**Exercise**
Word for word, please restate the lines from the beginning of the data through the line in which "cleared win32con.WS_DLGFRAME val" appears.

**Supplied material**
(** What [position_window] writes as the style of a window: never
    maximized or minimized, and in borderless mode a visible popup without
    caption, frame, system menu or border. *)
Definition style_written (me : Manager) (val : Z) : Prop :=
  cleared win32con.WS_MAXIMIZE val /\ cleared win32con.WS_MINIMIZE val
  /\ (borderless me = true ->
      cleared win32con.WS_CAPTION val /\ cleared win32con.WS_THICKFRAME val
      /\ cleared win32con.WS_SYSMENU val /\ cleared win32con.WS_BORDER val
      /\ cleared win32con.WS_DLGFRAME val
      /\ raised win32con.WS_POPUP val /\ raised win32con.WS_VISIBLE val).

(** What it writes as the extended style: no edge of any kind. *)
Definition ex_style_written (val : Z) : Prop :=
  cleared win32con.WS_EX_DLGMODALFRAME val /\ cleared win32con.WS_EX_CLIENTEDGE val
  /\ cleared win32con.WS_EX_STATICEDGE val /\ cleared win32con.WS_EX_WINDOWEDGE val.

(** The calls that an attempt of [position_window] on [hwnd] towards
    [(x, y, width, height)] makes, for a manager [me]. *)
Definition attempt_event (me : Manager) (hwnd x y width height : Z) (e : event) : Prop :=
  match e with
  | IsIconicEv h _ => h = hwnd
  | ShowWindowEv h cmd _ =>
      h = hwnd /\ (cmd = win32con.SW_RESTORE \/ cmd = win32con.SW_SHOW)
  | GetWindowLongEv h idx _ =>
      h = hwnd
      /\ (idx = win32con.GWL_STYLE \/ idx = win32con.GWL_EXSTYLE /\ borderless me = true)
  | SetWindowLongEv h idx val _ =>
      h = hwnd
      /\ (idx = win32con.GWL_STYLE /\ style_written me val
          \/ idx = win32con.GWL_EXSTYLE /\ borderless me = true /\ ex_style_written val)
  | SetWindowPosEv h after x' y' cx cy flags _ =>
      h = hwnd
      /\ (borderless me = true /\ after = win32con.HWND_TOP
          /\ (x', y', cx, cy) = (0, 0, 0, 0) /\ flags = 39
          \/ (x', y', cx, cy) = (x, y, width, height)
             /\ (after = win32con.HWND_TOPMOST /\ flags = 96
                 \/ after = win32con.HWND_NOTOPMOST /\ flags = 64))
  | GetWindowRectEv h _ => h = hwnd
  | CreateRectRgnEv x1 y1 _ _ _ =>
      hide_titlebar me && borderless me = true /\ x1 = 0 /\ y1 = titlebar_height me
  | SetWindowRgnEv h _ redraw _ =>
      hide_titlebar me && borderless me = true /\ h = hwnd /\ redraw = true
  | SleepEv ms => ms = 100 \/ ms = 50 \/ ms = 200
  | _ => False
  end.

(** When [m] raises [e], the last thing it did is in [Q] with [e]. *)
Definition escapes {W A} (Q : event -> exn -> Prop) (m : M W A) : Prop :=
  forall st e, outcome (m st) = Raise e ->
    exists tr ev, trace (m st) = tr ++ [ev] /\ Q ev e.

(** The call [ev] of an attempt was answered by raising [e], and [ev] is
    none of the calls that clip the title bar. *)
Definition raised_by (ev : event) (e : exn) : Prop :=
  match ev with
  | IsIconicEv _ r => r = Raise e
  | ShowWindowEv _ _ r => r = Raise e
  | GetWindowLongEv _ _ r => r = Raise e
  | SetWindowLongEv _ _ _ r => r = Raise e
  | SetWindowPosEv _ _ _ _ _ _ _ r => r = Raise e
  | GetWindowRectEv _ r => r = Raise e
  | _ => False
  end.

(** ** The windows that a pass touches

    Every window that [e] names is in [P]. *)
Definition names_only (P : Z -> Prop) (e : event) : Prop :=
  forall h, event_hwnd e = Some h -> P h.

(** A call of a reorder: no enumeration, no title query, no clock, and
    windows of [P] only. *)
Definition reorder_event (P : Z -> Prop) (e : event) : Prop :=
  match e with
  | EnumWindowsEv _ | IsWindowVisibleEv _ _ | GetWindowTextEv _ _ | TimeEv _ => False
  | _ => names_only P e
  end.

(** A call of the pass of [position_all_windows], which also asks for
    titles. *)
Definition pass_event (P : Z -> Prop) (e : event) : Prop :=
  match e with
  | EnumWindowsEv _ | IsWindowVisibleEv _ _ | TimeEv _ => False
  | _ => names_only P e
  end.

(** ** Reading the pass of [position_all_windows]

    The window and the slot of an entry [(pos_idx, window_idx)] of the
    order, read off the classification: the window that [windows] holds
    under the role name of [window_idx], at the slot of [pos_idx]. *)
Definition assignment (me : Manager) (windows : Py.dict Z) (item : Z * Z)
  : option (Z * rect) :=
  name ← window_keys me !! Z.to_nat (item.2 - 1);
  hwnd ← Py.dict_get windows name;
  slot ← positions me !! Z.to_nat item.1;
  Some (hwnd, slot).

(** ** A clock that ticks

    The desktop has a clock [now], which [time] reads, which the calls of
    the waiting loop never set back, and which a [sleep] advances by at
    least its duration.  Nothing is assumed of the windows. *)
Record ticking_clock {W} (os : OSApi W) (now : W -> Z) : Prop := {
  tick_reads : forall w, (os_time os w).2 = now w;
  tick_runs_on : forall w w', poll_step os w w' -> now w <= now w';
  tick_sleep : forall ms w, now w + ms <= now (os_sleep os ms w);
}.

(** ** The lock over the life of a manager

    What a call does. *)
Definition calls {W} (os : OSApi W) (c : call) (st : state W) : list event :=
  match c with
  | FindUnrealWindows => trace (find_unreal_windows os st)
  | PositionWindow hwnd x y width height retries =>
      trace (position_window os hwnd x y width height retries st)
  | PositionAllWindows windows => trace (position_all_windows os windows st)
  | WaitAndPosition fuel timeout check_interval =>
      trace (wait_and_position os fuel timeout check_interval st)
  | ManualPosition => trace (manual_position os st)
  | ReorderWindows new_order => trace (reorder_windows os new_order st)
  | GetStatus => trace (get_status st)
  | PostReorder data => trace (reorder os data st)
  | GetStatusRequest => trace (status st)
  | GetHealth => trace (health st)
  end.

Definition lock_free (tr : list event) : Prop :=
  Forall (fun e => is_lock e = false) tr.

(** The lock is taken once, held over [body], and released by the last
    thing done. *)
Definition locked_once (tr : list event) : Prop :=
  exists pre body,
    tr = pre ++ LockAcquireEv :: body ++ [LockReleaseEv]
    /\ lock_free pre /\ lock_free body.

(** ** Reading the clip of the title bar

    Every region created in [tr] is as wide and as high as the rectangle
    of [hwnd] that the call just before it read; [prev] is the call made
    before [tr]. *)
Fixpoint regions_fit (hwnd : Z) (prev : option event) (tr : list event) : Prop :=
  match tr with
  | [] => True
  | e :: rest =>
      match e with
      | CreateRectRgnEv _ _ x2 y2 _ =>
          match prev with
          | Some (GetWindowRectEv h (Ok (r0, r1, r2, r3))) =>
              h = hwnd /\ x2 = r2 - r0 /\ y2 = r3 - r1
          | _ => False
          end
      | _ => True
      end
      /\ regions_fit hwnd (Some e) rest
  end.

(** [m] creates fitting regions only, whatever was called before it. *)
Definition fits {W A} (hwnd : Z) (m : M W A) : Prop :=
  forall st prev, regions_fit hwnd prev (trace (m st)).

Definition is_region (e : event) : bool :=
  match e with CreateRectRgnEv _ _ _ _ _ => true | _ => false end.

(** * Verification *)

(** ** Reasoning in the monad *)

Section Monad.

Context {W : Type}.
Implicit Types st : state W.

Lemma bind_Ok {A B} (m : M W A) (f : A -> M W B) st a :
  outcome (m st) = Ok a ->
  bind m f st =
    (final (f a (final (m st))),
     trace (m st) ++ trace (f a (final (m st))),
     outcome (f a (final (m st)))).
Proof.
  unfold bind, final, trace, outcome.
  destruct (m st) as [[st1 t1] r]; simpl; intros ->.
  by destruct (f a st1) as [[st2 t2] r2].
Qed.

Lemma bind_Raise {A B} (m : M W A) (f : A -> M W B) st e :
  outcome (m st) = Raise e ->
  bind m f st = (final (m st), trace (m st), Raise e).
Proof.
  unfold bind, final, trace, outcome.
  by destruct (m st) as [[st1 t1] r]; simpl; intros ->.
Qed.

**Exercise answer**
(** What [position_window] writes as the style of a window: never
    maximized or minimized, and in borderless mode a visible popup without
    caption, frame, system menu or border. *)
Definition style_written (me : Manager) (val : Z) : Prop :=
  cleared win32con.WS_MAXIMIZE val /\ cleared win32con.WS_MINIMIZE val
  /\ (borderless me = true ->
      cleared win32con.WS_CAPTION val /\ cleared win32con.WS_THICKFRAME val
      /\ cleared win32con.WS_SYSMENU val /\ cleared win32con.WS_BORDER val
      /\ cleared win32con.WS_DLGFRAME val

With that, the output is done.